◆ What to produce:
Which lines run from the line with "intros [= <- <-]. split;" through the line with "destruct (ReadFull reader k) as [[chunk rest]|] eqn:Er;" in the entries below? Print them exactly, both ends included, and nothing more.

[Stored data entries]

(* src: internal/enroll/pki.go:44-89 NewControllerIdentity *)
Definition NewControllerIdentity (rand_Reader : bytes) (now : Z) (reader : option bytes)
    : result ControllerIdentity :=
  let reader := default rand_Reader reader in
  let! (caPublic, caPrivate, reader) := GenerateKey reader ;;
  let! (t, reader) := certificateTemplate now CAValidity reader ;;
  let caTemplate := mkCertificate (cert_Raw t) (cert_SerialNumber t) (cert_NotBefore t)
    (cert_NotAfter t) "SpareRunner Controller CA" (cert_DNSNames t) (cert_URIs t)
    (Z.lor (Z.lor KeyUsageCertSign KeyUsageCRLSign) KeyUsageDigitalSignature) (cert_ExtKeyUsage t)
    true true (cert_Extensions t) (cert_ExtraExtensions t) (cert_PublicKey t) in
  let! (caDER, reader) :=
    CreateCertificate reader caTemplate caTemplate (ed25519_public caPublic) caPrivate ;;
  let! ca := ParseCertificate caDER ;;
  let! (public, private, reader) := GenerateKey reader ;;
  let! (t, reader) := certificateTemplate now LeafValidity reader ;;
  let leafTemplate := mkCertificate (cert_Raw t) (cert_SerialNumber t) (cert_NotBefore t)
    (cert_NotAfter t) ControllerDNSName [ControllerDNSName] (cert_URIs t)
    KeyUsageDigitalSignature [ExtKeyUsageServerAuth] (cert_IsCA t) (cert_BasicConstraintsValid t)
    (cert_Extensions t) (cert_ExtraExtensions t) (cert_PublicKey t) in
  let! (leafDER, reader) :=
    CreateCertificate reader leafTemplate ca (ed25519_public public) caPrivate ;;
  let! leaf := ParseCertificate leafDER ;;
  Ok (mkIdentity (Some ca) caPrivate (Some leaf) private).
End pki.

(** ** What the standard library promises *)

(** The ASN.1 times of a certificate have whole seconds. *)
Definition truncate_second (t : Z) : Z := t - t mod 1000000000.

(** A parsed certificate has the fields of the template it was created from:
    times to the second, the URIs that survive printing and parsing, and of the
    extensions with the package's identifier exactly those of the template. *)
Class X509Laws `{!HostSyntax} `{!X509} := {
  law_created_parses reader template parent public key der reader' :
    CreateCertificate reader template parent public key = Ok (der, reader') ->
    exists certificate, ParseCertificate der = Ok certificate /\
      cert_SerialNumber certificate = cert_SerialNumber template /\
      cert_NotBefore certificate = truncate_second (cert_NotBefore template) /\
      cert_NotAfter certificate = truncate_second (cert_NotAfter template) /\
      (Forall (fun u => url_Parse (URL_String u) = Some u) (cert_URIs template) ->
       cert_URIs certificate = cert_URIs template) /\
      filter (fun e => e.1 = credentialEpochOID) (cert_Extensions certificate) =
        filter (fun e => e.1 = credentialEpochOID) (cert_ExtraExtensions template);
  law_sha256_size b : length (sha256_Sum256 b) = sha256_Size;
  law_asn1 n b : asn1_Marshal n = Ok b -> asn1_Unmarshal b = Some (Some n, []);
  law_node_url nodeID : hex_decodes nodeID = true ->
    let u := node_url (String.append "/node/" nodeID) in url_Parse (URL_String u) = Some u }.

(** ** Random numbers *)

Lemma big_SetBytes_nonneg b : 0 <= big_SetBytes b.
Proof.
  unfold big_SetBytes. assert (H : forall n, 0 <= n -> 0 <= foldl (fun n c => n * 256 + byte_val c) n b).
  { induction b as [|c b IH]; simpl; intros n Hn; [done|]. apply IH. pose proof (byte_val_range c). lia. }
  by apply H.
Qed.

Lemma rand_rounds_range fuel reader max k mask n reader' :
  rand_rounds fuel reader max k mask = Ok (n, reader') -> 0 <= n < max.
Proof.
  revert reader. induction fuel as [|fuel IH]; intros reader; cbn [rand_rounds]; [done|].
  destruct (ReadFull reader k) as [[chunk rest]|]; [|done]. cbv zeta.
  destruct (_ <? max) eqn:E; [|eauto]. conditions.
  intros [= <- <-]. split; [apply big_SetBytes_nonneg|done].
Qed.

Lemma rand_Int_range reader max n reader' :
  0 < max -> rand_Int reader max = Ok (n, reader') -> 0 <= n < max.
Proof.
  intros Hmax. unfold rand_Int. destruct (_ =? 0); [intros [= <- <-]; lia|]. apply rand_rounds_range.
Qed.

(** Each round reads at least one byte, so more rounds change nothing: the fuel
    of [rand_Int] is enough. *)
Lemma rand_rounds_fuel fuel fuel' reader max k mask :
  (0 < k)%nat -> (length reader < fuel)%nat -> (length reader < fuel')%nat ->
  rand_rounds fuel reader max k mask = rand_rounds fuel' reader max k mask.
Proof.
  intros Hk. revert fuel' reader.
  induction fuel as [|fuel IH]; intros [|fuel'] reader H H'; try lia. cbn [rand_rounds].
  destruct (ReadFull reader k) as [[chunk rest]|] eqn:Er; [|done]. destruct (_ <? max); [done|].
  apply ReadFull_Ok in Er as [Hc ->]. rewrite length_app in *. apply IH; lia.
Qed.

Lemma positiveSerial_range reader n reader' :
  positiveSerial reader = Ok (n, reader') -> 0 < n < 2 ^ 127.
Proof.
  unfold positiveSerial. destruct (rand_Int _ _) as [[m rest]|] eqn:E; [|done]. intros [= <- <-].
  apply rand_Int_range in E; [|done]. change (Z.shiftl 1 127) with (2 ^ 127) in E. lia.
Qed.

(** ** Issued certificates *)

Lemma string_from_append a b : string_from (String.length a) (String.append a b) = b.
Proof.
  unfold string_from. rewrite bytes_of_app, <- length_bytes_of, drop_app_length.
  apply string_of_bytes_of.
Qed.

Lemma CAFingerprint_length `{!HostSyntax} `{!X509} `{!X509Laws} identity :
  length (CAFingerprint identity) = sha256_Size.
Proof. unfold CAFingerprint. destruct (identity_CA identity); [apply law_sha256_size|done]. Qed.

Section issued.
Context `{!HostSyntax} `{!X509}.

(** Other extensions do not matter. *)
Lemma credential_epoch_filter extensions found epoch :
  credential_epoch extensions found epoch =
  credential_epoch (filter (fun e => e.1 = credentialEpochOID) extensions) found epoch.
Proof.
  revert found epoch. induction extensions as [|[id value] rest IH]; intros found epoch; [done|].
  rewrite filter_cons. cbn [credential_epoch fst]. case_bool_decide as E.
  - rewrite decide_True by done. cbn [credential_epoch]. rewrite bool_decide_eq_true_2 by done.
    destruct found; [done|]. repeat case_match; done.
  - rewrite decide_False by done. apply IH.
Qed.

Lemma CanonicalNodeURI_Ok nodeID uri :
  CanonicalNodeURI nodeID = Ok uri <->
  len_string nodeID = 32 /\ hex_decodes nodeID = true /\ uri = node_url (String.append "/node/" nodeID).
Proof.
  unfold CanonicalNodeURI. case_bool_decide; simpl; [|naive_solver].
  destruct (hex_decodes nodeID); simpl; naive_solver.
Qed.

Lemma certificateTemplate_Ok now validity reader template reader' :
  certificateTemplate now validity reader = Ok (template, reader') ->
  exists serial, 0 < serial < 2 ^ 127 /\
    template = mkCertificate [] (Some serial) (now - Minute) (now + validity) "" [] [] 0 [] false true [] [] None.
Proof.
  unfold certificateTemplate. destruct (positiveSerial reader) as [[serial rest]|] eqn:E; [|done].
  intros [= <- <-]. apply positiveSerial_range in E. eauto.
Qed.

(** What [IssueNodeCertificate] has checked when it succeeds, and the template it
    signed. *)
Lemma IssueNodeCertificate_Ok rand identity csrDER nodeID epoch now reader certificate der :
  IssueNodeCertificate rand identity csrDER nodeID epoch now reader = Ok (certificate, der) ->
  exists CA csr serial reader1 reader2 epochBytes,
    epoch <> 0 /\ identity_CA identity = Some CA /\ now < cert_NotAfter CA /\
    ParseCertificateRequest csrDER = Some csr /\ CheckSignature csr = None /\
    len_string nodeID = 32 /\ hex_decodes nodeID = true /\ 0 < serial < 2 ^ 127 /\
    asn1_Marshal epoch = Ok epochBytes /\
    let validity := Z.min (Sub (cert_NotAfter CA) now) LeafValidity in
    let template := node_template
      (mkCertificate [] (Some serial) (now - Minute) (now + validity) "" [] [] 0 [] false true [] [] None)
      nodeID (node_url (String.append "/node/" nodeID)) epochBytes in
    CreateCertificate reader1 template CA (csr_PublicKey csr) (identity_caKey identity) = Ok (der, reader2) /\
    ParseCertificate der = Ok certificate.
Proof.
  unfold IssueNodeCertificate, After. destruct (Z.eqb_spec epoch 0); [done|].
  destruct (identity_CA identity) as [CA|]; [|done]. destruct (_ || _) eqn:Hca; [done|].
  destruct (ParseCertificateRequest csrDER) as [csr|] eqn:Hcsr; [|done].
  case_bool_decide as Hsig; [|done]. destruct (CanonicalNodeURI nodeID) as [uri|] eqn:Huri; [|done].
  apply CanonicalNodeURI_Ok in Huri as (Hlen & Hhex & ->). cbn [negb].
  destruct (certificateTemplate _ _ _) as [[template reader1]|] eqn:Ht; [|done].
  apply certificateTemplate_Ok in Ht as (serial & Hserial & ->).
  destruct (asn1_Marshal epoch) as [epochBytes|] eqn:Ha; [|done].
  destruct (CreateCertificate _ _ _ _ _) as [[der' reader2]|] eqn:Hcreate; [|done].
  destruct (ParseCertificate der') as [cert|] eqn:Hparse; [|done]. intros [= <- <-].
  conditions. destruct Hca as [_ Hca].
  exists CA, csr, serial, reader1, reader2, epochBytes. split_and!; try done; try lia.
  rewrite <- Hcreate. do 4 f_equal. destruct (Z.ltb_spec (Sub (cert_NotAfter CA) now) LeafValidity); lia.
Qed.
End issued.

◆ Solution to the problem:
  intros [= <- <-]. split; [apply big_SetBytes_nonneg|done].
Qed.

Lemma rand_Int_range reader max n reader' :
  0 < max -> rand_Int reader max = Ok (n, reader') -> 0 <= n < max.
Proof.
  intros Hmax. unfold rand_Int. destruct (_ =? 0); [intros [= <- <-]; lia|]. apply rand_rounds_range.
Qed.

(** Each round reads at least one byte, so more rounds change nothing: the fuel
    of [rand_Int] is enough. *)
Lemma rand_rounds_fuel fuel fuel' reader max k mask :
  (0 < k)%nat -> (length reader < fuel)%nat -> (length reader < fuel')%nat ->
  rand_rounds fuel reader max k mask = rand_rounds fuel' reader max k mask.
Proof.
  intros Hk. revert fuel' reader.
  induction fuel as [|fuel IH]; intros [|fuel'] reader H H'; try lia. cbn [rand_rounds].
  destruct (ReadFull reader k) as [[chunk rest]|] eqn:Er; [|done]. destruct (_ <? max); [done|].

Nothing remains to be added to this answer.